In consolidated democratic systems it is considered that electoral processes offer sufficient internal guarantees and that it is not necessary to establish observation and additional control systems. Thus, the combined action of the electoral organisation, the civilian voting station officials, the representatives of the political parties, being entitled to appeal before an independent authority on the decisions taken and finally, the existence of a free press is all sufficient guarantee of the honesty of the elections. Observation by international or politically neutral national organisations is not necessary, except perhaps on a very low key basis and with purposes other than ensuring the honesty of the process, in the form, for example, of international guests or small expert groups that can assess the overall functioning of the system and thus contribute to its eventual improvement.
On the contrary, observation appears to be exceptionally useful in transition
democracies. From this point of view, it is possible to establish a qualitative division or barrier of consolidation between the electoral procedures, according to whether or not they demand national or international observation. In this regard, observation must be seen as something that has to be overcome by all systems that apply it, although perhaps not so much attending the elections.
During the eighties and the nineties, complex electoral observation operations were carried out by various international organisations in African countries (Uganda, Mozambique, Angola, South Africa, etc.) as well as in South American countries (Salvador, Nicaragua, etc.) as a form of collaboration in political transition processes (see Election Observation.)

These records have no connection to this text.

(* ===== verification/RateLimit.v ===== *)
(** * The fixed-window rate limiter ([relayer/src/rate-limit.ts])

    One window per client address, each counting the requests let through
    until it resets. *)

From S2P Require Import Prelude JsData JsMap.
From Stdlib Require Import Sorting.Sorted.

Record Window : Type := { count : Z; resetAt : Z }.

Record RateLimitOptions : Type := { limit : Z; windowMs : Z }.

Inductive verdict : Type :=
| next
| too_many (retryAfterSeconds : Z).   (* 429 *)

(** The address Express resolves, or the socket's, or one shared bucket. *)
Definition clientKey (ip remoteAddress : option string) : string :=
  match present ip with
  | Some a => a
  | None => match present remoteAddress with Some a => a | None => "unknown" end
  end.

(** [if (windows.size > 10_000) ...]: expired windows are dropped. *)
Definition prune (t : Z) (windows : jsmap string Window) : jsmap string Window :=
  if 10000 <? zlen windows then filter (λ e, ¬ (resetAt e.2 ≤ t)) windows else windows.

Definition rateLimit (o : RateLimitOptions) (t : Z) (key : string)
    (windows : jsmap string Window) : verdict * jsmap string Window :=
  let windows := prune t windows in
  match map_get key windows with
  | None => (next, map_set key {| count := 1; resetAt := t + windowMs o |} windows)
  | Some existing =>
      if resetAt existing <=? t
      then (next, map_set key {| count := 1; resetAt := t + windowMs o |} windows)
      else if limit o <=? count existing
      then (too_many (Z.max 1 (ceil_div (resetAt existing - t) 1000)), windows)
      else (next, map_set key {| count := count existing + 1; resetAt := resetAt existing |} windows)
  end.

(** ** A run of the limiter *)

(** The windows after a sequence of requests, and when those of [key] were let
    through, newest first. *)
Fixpoint limiter_run (o : RateLimitOptions) (key : string) (reqs : list (Z * string))
    (windows : jsmap string Window) (passed : list Z) : jsmap string Window * list Z :=
  match reqs with
  | [] => (windows, passed)
  | (t, k) :: reqs =>
      let '(v, windows') := rateLimit o t k windows in
      limiter_run o key reqs windows'
        (match v with next => if decide (k = key) then t :: passed else passed | _ => passed end)
  end.

(** How many of the times lie in [a, b). *)
Definition between (a b : Z) (times : list Z) : Z :=
  zlen (filter (λ t, a ≤ t < b) times).

Lemma between_cons a b t ts :
  between a b (t :: ts) = (if decide (a ≤ t < b) then 1 else 0) + between a b ts.
Proof.
  unfold between. rewrite filter_cons. destruct (decide _); [rewrite zlen_cons|]; lia.
Qed.

Lemma between_split a m b ts : a ≤ m ≤ b → between a b ts = between a m ts + between m b ts.
Proof.
  intros H. induction ts as [|t ts IH]; [done|]. rewrite !between_cons, IH.
  repeat case_decide; lia.
Qed.

Lemma between_mono a b a' b' ts : a' ≤ a → b ≤ b' → between a b ts ≤ between a' b' ts.
Proof.
  intros Ha Hb. induction ts as [|t ts IH]; [done|]. rewrite !between_cons.
  repeat case_decide; lia.
Qed.

Lemma between_nonneg a b ts : 0 ≤ between a b ts.
Proof. apply zlen_nonneg. Qed.

Lemma between_past a b ts : Forall (λ t, t < a) ts → between a b ts = 0.
Proof.
  induction 1 as [|t ts Ht _ IH]; [done|]. rewrite between_cons, IH. case_decide; lia.
Qed.

Lemma between_clip a b m ts : Forall (λ t, t < m) ts → between a b ts ≤ between a m ts.
Proof.
  induction 1 as [|t ts Ht _ IH]; [done|]. rewrite !between_cons. repeat case_decide; lia.
Qed.

(** ** The table *)

Lemma map_get_prune t k ws :
  map_wf ws →
  map_get k (prune t ws) = map_get k ws ∨
  map_get k (prune t ws) = None ∧ ∃ w, map_get k ws = Some w ∧ resetAt w ≤ t.
Proof.
  intros Hwf. unfold prune. destruct (_ <? _); [|by left].
  assert (Hwf' : map_wf (filter (λ e, ¬ (resetAt e.2 ≤ t)) ws))
    by (apply (sublist_NoDup _ (map_keys ws)); [done|apply fmap_sublist, sublist_filter]).
  destruct (map_get k ws) as [w|] eqn:E.
  - destruct (decide (resetAt w ≤ t)) as [Hle|Hgt].
    + destruct (map_get k (filter _ ws)) as [w'|] eqn:E'; [|by right; eauto].
      apply map_get_elem, list_elem_of_filter in E' as [Hn Hin].
      apply map_elem_get in Hin; [|done]. by simplify_eq.
    + left. apply map_elem_get; [done|]. apply list_elem_of_filter.
      split; [done|by apply map_get_elem].
  - left. destruct (map_get k (filter _ ws)) as [w'|] eqn:E'; [|done].
    apply map_get_elem, list_elem_of_filter in E' as [_ Hin].
    apply map_elem_get in Hin; [congruence|done].
Qed.

Lemma prune_wf t ws : map_wf ws → map_wf (prune t ws).
Proof.
  intros Hwf. unfold prune. destruct (_ <? _); [|done].
  apply (sublist_NoDup _ (map_keys ws)); [done|]. apply fmap_sublist, sublist_filter.
Qed.
#[export] Hint Resolve prune_wf : writz.

Lemma rateLimit_wf o t k ws : map_wf ws → map_wf (rateLimit o t k ws).2.
Proof. intros H. unfold rateLimit. repeat split_match; eauto with writz. Qed.

Lemma rateLimit_other o t k k' ws :
  k' ≠ k → map_get k' (rateLimit o t k ws).2 = map_get k' (prune t ws).
Proof. intros H. unfold rateLimit. repeat split_match; rewrite ?map_get_set_ne; done. Qed.

(** ** The invariant

    Of one client: [s] is when its last window began and [c] how many requests
    it let through, whether or not the table still holds it. *)
Record client_inv (o : RateLimitOptions) (key : string) (now : Z) (windows : jsmap string Window)
    (passed : list Z) (s c : Z) : Prop := {
  ci_past : Forall (λ t, t ≤ now) passed;
  ci_inside : Forall (λ t, t < s + windowMs o) passed;
  ci_start : s ≤ now;
  ci_count : between s (s + windowMs o) passed = c;
  ci_cap : c ≤ Z.max 1 (limit o);
  ci_before : ∀ a, s - windowMs o < a → between a s passed ≤ Z.max 1 (limit o);
  ci_bound : ∀ a, between a (a + windowMs o) passed ≤ 2 * Z.max 1 (limit o);
  ci_table : match map_get key windows with
    | Some w => w = {| count := c; resetAt := s + windowMs o |}
    | None => s + windowMs o ≤ now
    end;
}.

Definition limiter_inv o key now windows passed : Prop :=
  map_wf windows ∧ ∃ s c, client_inv o key now windows passed s c.

Section facts.
Context (o : RateLimitOptions) (key : string) (window_positive : 0 < windowMs o).
Implicit Types (windows : jsmap string Window) (passed : list Z).

(** The clock moves and the table is pruned. *)
Lemma client_inv_later now t windows passed s c :
  now ≤ t → map_wf windows → client_inv o key now windows passed s c →
  client_inv o key t (prune t windows) passed s c.
Proof.
  intros Ht Hwf [P I S C K B D T]. split; try done; [by eapply Forall_impl; [exact P|simpl; lia]|lia|].
  destruct (map_get_prune t key windows Hwf) as [->|(-> & w & Hw & Hr)].
  - destruct (map_get key windows); [done|lia].
  - rewrite Hw in T. subst w. simpl in Hr. lia.
Qed.

(** A request of the client opens a new window. *)
Lemma client_inv_opens t windows passed s c :
  s + windowMs o ≤ t → client_inv o key t windows passed s c →
  client_inv o key t (map_set key {| count := 1; resetAt := t + windowMs o |} windows)
    (t :: passed) t 1.
Proof.
  intros Hs [P I S C K B D _].
  assert (Hold : ∀ a b, s ≤ a → between a b passed ≤ c).
  { intros a b Ha. etrans; [apply (between_clip a b (s + windowMs o) _ I)|].
    rewrite <- C. apply between_mono; lia. }
  split; [by constructor|constructor; [lia|eapply Forall_impl; [exact I|simpl; lia]]|lia| |lia| | |].
  - rewrite between_cons, decide_True by lia.
    rewrite between_past; [done|]. eapply Forall_impl; [exact I|simpl; lia].
  - intros a Ha. rewrite between_cons, decide_False by lia. pose proof (Hold a t). lia.
  - intros a. rewrite between_cons. case_decide; [|apply D].
    pose proof (Hold a (a + windowMs o)). lia.
  - by rewrite map_get_set_eq.
Qed.

(** A request of the client is counted in the current window. *)
Lemma client_inv_counts t windows passed s c :
  t < s + windowMs o → c < limit o → client_inv o key t windows passed s c →
  client_inv o key t (map_set key {| count := c + 1; resetAt := s + windowMs o |} windows)
    (t :: passed) s (c + 1).
Proof.
  intros Ht Hc [P I S C K B D _].
  split; [by constructor|by constructor|lia| |lia| | |].
  - rewrite between_cons, decide_True by lia. lia.
  - intros a Ha. rewrite between_cons, decide_False by lia. by apply B.
  - intros a. rewrite between_cons. case_decide; [|apply D].
    destruct (decide (a ≤ s)).
    + rewrite (between_split a s) by lia. pose proof (B a ltac:(lia)).
      pose proof (between_clip s (a + windowMs o) _ _ I). lia.
    + pose proof (between_clip a (a + windowMs o) _ _ I).
      pose proof (between_mono a (s + windowMs o) s (s + windowMs o) passed). lia.
  - by rewrite map_get_set_eq.
Qed.

Lemma limiter_step now t k windows passed :
  now ≤ t → limiter_inv o key now windows passed →
  limiter_inv o key t (rateLimit o t k windows).2
    (match (rateLimit o t k windows).1 with
     | next => if decide (k = key) then t :: passed else passed | _ => passed end).
Proof.
  intros Ht (Hwf & s & c & Hci). split; [by apply rateLimit_wf|].
  pose proof (client_inv_later _ t _ _ _ _ Ht Hwf Hci) as Hci'. pose proof (ci_table _ _ _ _ _ _ _ Hci') as T.
  destruct (decide (k = key)) as [->|Hne].
  - unfold rateLimit. cbv zeta. destruct (map_get key (prune t windows)) as [w|]; simpl.
    2: { exists t, 1. by eapply client_inv_opens. }
    subst w. simpl. destruct (_ <=? t) eqn:E1; bools; simpl; [exists t, 1; by eapply client_inv_opens|].
    destruct (limit o <=? c) eqn:E2; bools; simpl; [by exists s, c|].
    exists s, (c + 1). by apply client_inv_counts.
  - exists s, c. assert (Hp : (match (rateLimit o t k windows).1 with
      | next => passed | _ => passed end) = passed) by (by destruct (rateLimit o t k windows).1).
    rewrite Hp. destruct Hci' as [P I S C K B D _]. split; try done.
    by rewrite rateLimit_other.
Qed.

Lemma default_last_cons {A} (now t : A) l : default now (last (t :: l)) = default t (last l).
Proof. rewrite last_cons. by destruct (last l). Qed.

Lemma limiter_run_inv now reqs windows passed :
  Sorted (λ a b, a.1 ≤ b.1) ((now, "") :: reqs) → limiter_inv o key now windows passed →
  let '(windows', passed') := limiter_run o key reqs windows passed in
  limiter_inv o key (default now (last reqs.*1)) windows' passed'.
Proof.
  revert now windows passed. induction reqs as [|[t k] reqs IH]; intros now windows passed Hs Hi; [done|].
  apply Sorted_inv in Hs as [Hs Hd]. apply HdRel_inv in Hd. simpl in Hd.
  pose proof (limiter_step now t k _ _ Hd Hi) as Hi'. cbn [limiter_run].
  destruct (rateLimit o t k windows) as [v windows'].
  assert (Hs' : Sorted (λ a b, a.1 ≤ b.1) ((t, "") :: reqs)).
  { apply Sorted_inv in Hs as [Hs Hh]. constructor; [done|]. destruct reqs; [done|].
    constructor. by apply HdRel_inv in Hh. }
  specialize (IH t _ _ Hs' Hi'). cbn [fst snd] in IH |- *.
  destruct (limiter_run _ _ _ _ _) as [ws' ps']. rewrite fmap_cons. cbn [fst]. by rewrite default_last_cons.
Qed.

(** No request yet: as if a window had just run out. *)
Lemma limiter_inv_start now : limiter_inv o key now [] [].
Proof.
  split; [constructor|]. exists (now - windowMs o), 0.
  split; try constructor; try (intros; unfold between; simpl); try lia; simpl; unfold zlen; simpl; lia.
Qed.
End facts.

(** ** Property *)

(** however requests arrive (the clock not going backwards), a client
    address gets at most twice the limit through in any span of one window
    length, and it is turned away only when it already got [limit] requests
    through in the last [windowMs] milliseconds. Other clients' requests and
    the dropping of expired windows never change either. *)
Theorem rate_limit_window o key reqs :
  0 < windowMs o → Sorted (λ a b, a.1 ≤ b.1) reqs →
  let '(windows, passed) := limiter_run o key reqs [] [] in
  (∀ a, between a (a + windowMs o) passed ≤ 2 * Z.max 1 (limit o)) ∧
  (∀ t seconds, (∀ t0, last reqs.*1 = Some t0 → t0 ≤ t) →
     (rateLimit o t key windows).1 = too_many seconds →
     limit o ≤ between (t - windowMs o + 1) (t + 1) passed ∧
     1 ≤ seconds ∧ (1000 * (seconds - 1) < windowMs o ∨ seconds = 1)).
Proof.
  intros Hw Hs. set (now := match reqs with [] => 0 | r :: _ => r.1 end).
  pose proof (limiter_run_inv o key Hw now reqs [] []) as H.
  destruct (limiter_run o key reqs [] []) as [windows passed] eqn:Er.
  assert (Hs' : Sorted (λ a b, a.1 ≤ b.1) ((now, "") :: reqs))
    by (subst now; constructor; [exact Hs|destruct reqs; constructor; simpl; lia]).
  destruct (H Hs' (limiter_inv_start o key Hw now)) as (Hwf & s & c & Hci).
  split; [apply Hci|]. intros t seconds Ht Hv.
  destruct (last reqs.*1) as [t0|] eqn:E.
  2: { apply last_None, fmap_nil_inv in E as ->. simpl in Er. by simplify_eq/=. }
  pose proof (client_inv_later o key _ t _ _ _ _ (Ht t0 eq_refl) Hwf Hci) as [P I S C K B D T].
  unfold rateLimit in Hv. cbv zeta in Hv. destruct (map_get key (prune t windows)) as [w|]; [subst w|done].
  simpl in Hv. destruct (_ <=? t) eqn:E1; bools; [done|].
  destruct (limit o <=? c) eqn:E2; bools; simplify_eq/=. split_and!; [|lia|].
  - etrans; [exact E2|].
    assert (P' : Forall (λ x, x < t + 1) passed) by (eapply Forall_impl; [exact P|simpl; lia]).
    etrans; [apply (between_clip _ _ _ _ P')|]. apply between_mono; lia.
  - pose proof (ceil_div_spec (s + windowMs o - t) 1000 ltac:(lia)). lia.
Qed.

(** Three requests at a limit of two, and the window after. *)
Lemma rate_limit_window_witness :
  0 < 1000 ∧
  limiter_run {| limit := 2; windowMs := 1000 |} "a"
    [(0, "a"); (5, "b"); (10, "a"); (20, "a"); (1000, "a")] [] [] =
    ([("a", {| count := 1; resetAt := 2000 |}); ("b", {| count := 1; resetAt := 1005 |})], [1000; 10; 0]) ∧
  ∀ a, between a (a + 1000) [1000; 10; 0] ≤ 4.
Proof.
  split; [lia|]. split; [reflexivity|].
  exact (proj1 (rate_limit_window {| limit := 2; windowMs := 1000 |} "a"
    [(0, "a"); (5, "b"); (10, "a"); (20, "a"); (1000, "a")] eq_refl
    ltac:(repeat first [apply Sorted_nil | apply HdRel_nil | apply Sorted_cons | apply HdRel_cons]; simpl; lia))).
Defined.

However, since 1986, non-government organisations (NGOs) that often assume the same role, with international aid, have begun to emerge as an alternative to the massive operations of international electoral observation, the cost for which was becoming more and more prohibitive.
As a pioneer in this field, mention has to be made of the National Citizens' Movement for Free Elections (NAMFREL) that (with the help of the Catholic Church) in the 1986 elections mobilised more than half a million Filipinos to control the presidential elections called by Marcos. Following this model and sometimes also under the auspices of the Catholic Church, SAKA was set up in Paraguay in 1991 and 1994, the Civic Alliance in Mexico in 1994, Transparency in Peru in 1995, and Transparency and Democracy in Guatemala in 1996.
The phenomenon of national observation warrants an in-depth analysis. On the one hand, it is evident that this is a very advantageous alternative at a much lower cost than the international observation operations, and it undoubtedly contributes to creating national democratic consciousness.
It is also an adequate procedure in countries such as Peru, where international electoral observation missions are legally forbidden, a
prohibition that is not possible to get round adequately by resorting to the
phenomenon of 'international guests'.
However, it cannot be forgotten what all electoral procedures must aim to do without observation, which explains why this type of movement is in turn 'observed' with deep distrust by the electoral organisations and the political parties themselves, which at times see international funds intended for them now being channelled through these new NGOs. This distrust has even led to their efforts being hampered by legal or practical problems, as occurred initially in Nicaragua in 1996 and also in Peru in 1995, and their status and functions being regulated by law, such as in Estonia in 1996.
In short, this is an ambiguous phenomenon, to say the least. It is very positive, if analysed as an alternative to the mobilisation of thousands of
international observers, the vast majority of whom not only do not know the country, but in reality also do not know how elections are run. But it becomes a matter of debate when employed as an alternative for institutional strengthening of the electoral administration and the political parties themselves.
Perhaps the key lies in its temporary nature meaning where electoral observation is still necessary, it is advisable to entrust it to a national organisation. But on the other hand, observation operations that now become useless, must not be supported given the development the ordinary mechanisms of guarantee internationally.